**SUPPLIED RECORDS:**
(* ===== verification/_CoqProject ===== *)
-Q . S2P
Prelude.v
RustStd.v
Text.v
Signing.v
UpdateCore.v
VersionProps.v
StatusProps.v
TaskGraph.v
Retry.v
UpdateAgent.v
Sha256.v
FsEngine.v
HashChain.v
AuditChain.v
BootChain.v
CoreTypes.v
DepGraph.v
Manager.v
Sandbox.v
Policy.v
AgentCore.v
Devices.v
SandboxPolicy.v
Launcher.v
Json.v
Diagnostics.v
Automation.v
Base64.v
Apps.v
AppStore.v
UnixFs.v
MemoryStore.v
Storage.v
StorageProps.v
DiskEngine.v
DiskProps.v
AiDefense.v
Actions.v
AgentContext.v
Intent.v
IntentProps.v
Planner.v
RuntimeLog.v
RuntimeHost.v
RuntimeProps.v
RuntimeSessions.v
RuntimeScenarios.v
LanguageModel.v
StructuredIntent.v
Agentd.v
AgentdProps.v
AgentdMemory.v
Credentials.v
AppManager.v
TaskToAction.v
SystemInfo.v
CoreState.v
CoreCommands.v
CoreSecurity.v
CoreAgents.v
CoreDispatch.v
CoreProps.v
CoreInvariant.v
Loader.v
Sdk.v
Supervisor.v
Tools.v
Proposals.v
Transport.v
Installer.v
ProcessManager.v
Init.v
Network.v
Proactive.v
Hardware.v
Hal.v
Profiles.v
WindowManager.v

**GOAL OF THE EXERCISE:**
Write out every line from the records above, word for word.

**ANSWER SPACE:**
(* ===== verification/_CoqProject ===== *)
-Q . S2P
Prelude.v
RustStd.v
Text.v
Signing.v
UpdateCore.v
VersionProps.v
StatusProps.v
TaskGraph.v
Retry.v
UpdateAgent.v
Sha256.v
FsEngine.v
HashChain.v
AuditChain.v
BootChain.v
CoreTypes.v
DepGraph.v
Manager.v
Sandbox.v
Policy.v
AgentCore.v
Devices.v
SandboxPolicy.v
Launcher.v
Json.v
Diagnostics.v
Automation.v
Base64.v
Apps.v
AppStore.v
UnixFs.v
MemoryStore.v
Storage.v
StorageProps.v
DiskEngine.v
DiskProps.v
AiDefense.v
Actions.v
AgentContext.v
Intent.v
IntentProps.v
Planner.v
RuntimeLog.v
RuntimeHost.v
RuntimeProps.v
RuntimeSessions.v
RuntimeScenarios.v
LanguageModel.v
StructuredIntent.v
Agentd.v
AgentdProps.v
AgentdMemory.v
Credentials.v
AppManager.v
TaskToAction.v
SystemInfo.v
CoreState.v
CoreCommands.v
CoreSecurity.v
CoreAgents.v
CoreDispatch.v
CoreProps.v
CoreInvariant.v
Loader.v
Sdk.v
Supervisor.v
Tools.v
Proposals.v
Transport.v
Installer.v
ProcessManager.v
Init.v
Network.v
Proactive.v
Hardware.v
Hal.v
Profiles.v
WindowManager.v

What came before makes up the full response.